What the task asks – In the listing below, a line holding "Ok (option_min parent_deadline" and a line holding "Definition validate_child_options (now" mark the range. Retype both exactly, with all lines between them.

..............................

Definition supervisor_capture_limit (capture_stdout capture_stderr : bool)
    (max_capture_bytes : option Z) : result (option Z) libdeno_error :=
  if negb capture_stdout && negb capture_stderr then Ok None
  else
    let limit := default SUPERVISOR_CAPTURE_BYTES_PER_STREAM max_capture_bytes in
    if decide (limit > SUPERVISOR_MAX_CAPTURE_BYTES_PER_STREAM) then
      Err (Configuration ("supervisor capture limit " +:+ pretty limit +:+ " exceeds the " +:+
             pretty SUPERVISOR_MAX_CAPTURE_BYTES_PER_STREAM +:+ "-byte per-stream maximum"))
    else Ok (Some limit).

Definition effective_supervisor_deadline (started : Z) (parent_deadline execution_deadline : option Z)
  : result (option Z) libdeno_error :=
  let? option_deadline :=
    match execution_deadline with
    | None => Ok None
    | Some d =>
        match checked_add started d with
        | Some at_ => Ok (Some at_)
        | None => Err (Configuration "execution deadline is too large for the host clock")
        end
    end in
  Ok (option_min parent_deadline option_deadline).

(** The request that crosses to the child. *)
Record supervisor_request := SupervisorRequest {
  sq_entry : path; sq_cwd : path; sq_permissions : list string; sq_allow_all : bool;
  sq_prompt : bool; sq_args : list string; sq_features : option (list string);
  sq_max_heap_bytes : option Z; sq_execution_deadline : option Z;
  sq_capture_stdout : bool; sq_capture_stderr : bool; sq_max_capture_bytes : option Z
}.

(** The permission arguments are validated by deno_runtime's parser and feature
    names by its table. *)
Section Request.
Context (validate_permission_args : list string -> bool -> bool -> path -> result unit libdeno_error).
Context (static_feature_names : list string -> result (list string) string).

Definition validate_child_options (now : Z) (options : libdeno_options) (cwd : path)
    (capture_stderr : bool) : result unit libdeno_error :=
  let? _ := validate_max_heap_bytes (o_max_heap_bytes options) in
  let? _ := validate_execution_deadline now (o_execution_deadline options) in
  let? _ := reject_zero_deadline (o_execution_deadline options) in
  if o_prompt options && capture_stderr && negb (o_capture_stderr options) then
    Err (Configuration "prompt cannot be combined with run_in_subprocess_with_output: it always captures stderr, and permission prompts require stderr to be a terminal. Use run_in_subprocess (no capture), or grant the capabilities up front")
  else
    let? _ := validate_prompt_capture (o_prompt options) capture_stderr in
    let? _ := validate_permission_args (o_permissions options) (o_allow_all_permissions options)
                (o_prompt options) cwd in
    match o_features options with
    | None => Ok ()
    | Some features =>
        match static_feature_names features with
        | Ok _ => Ok ()
        | Err bad => Err (Configuration ("unknown runtime feature: " +:+ bad))
        end
    end.

Definition make_supervisor_request (now : Z) (entry : path) (options : libdeno_options) (cwd : path)
  : result supervisor_request libdeno_error :=
  match o_extensions options with
  | Some _ =>
      Err (Configuration "native extension factories are not supported by subprocess execution")
  | None =>
      let? _ := validate_child_options now options cwd (o_capture_stderr options) in
      let? max_capture := supervisor_capture_limit (o_capture_stdout options)
                            (o_capture_stderr options) (o_max_capture_bytes options) in
      Ok (SupervisorRequest entry cwd (o_permissions options) (o_allow_all_permissions options)
            (o_prompt options) (o_args options) (o_features options) (o_max_heap_bytes options)
            (o_execution_deadline options) (o_capture_stdout options) (o_capture_stderr options)
            max_capture)
  end.
End Request.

..............................

Reply to the exercise –
  Ok (option_min parent_deadline option_deadline).

(** The request that crosses to the child. *)
Record supervisor_request := SupervisorRequest {
  sq_entry : path; sq_cwd : path; sq_permissions : list string; sq_allow_all : bool;
  sq_prompt : bool; sq_args : list string; sq_features : option (list string);
  sq_max_heap_bytes : option Z; sq_execution_deadline : option Z;
  sq_capture_stdout : bool; sq_capture_stderr : bool; sq_max_capture_bytes : option Z
}.

(** The permission arguments are validated by deno_runtime's parser and feature
    names by its table. *)
Section Request.
Context (validate_permission_args : list string -> bool -> bool -> path -> result unit libdeno_error).
Context (static_feature_names : list string -> result (list string) string).

Definition validate_child_options (now : Z) (options : libdeno_options) (cwd : path)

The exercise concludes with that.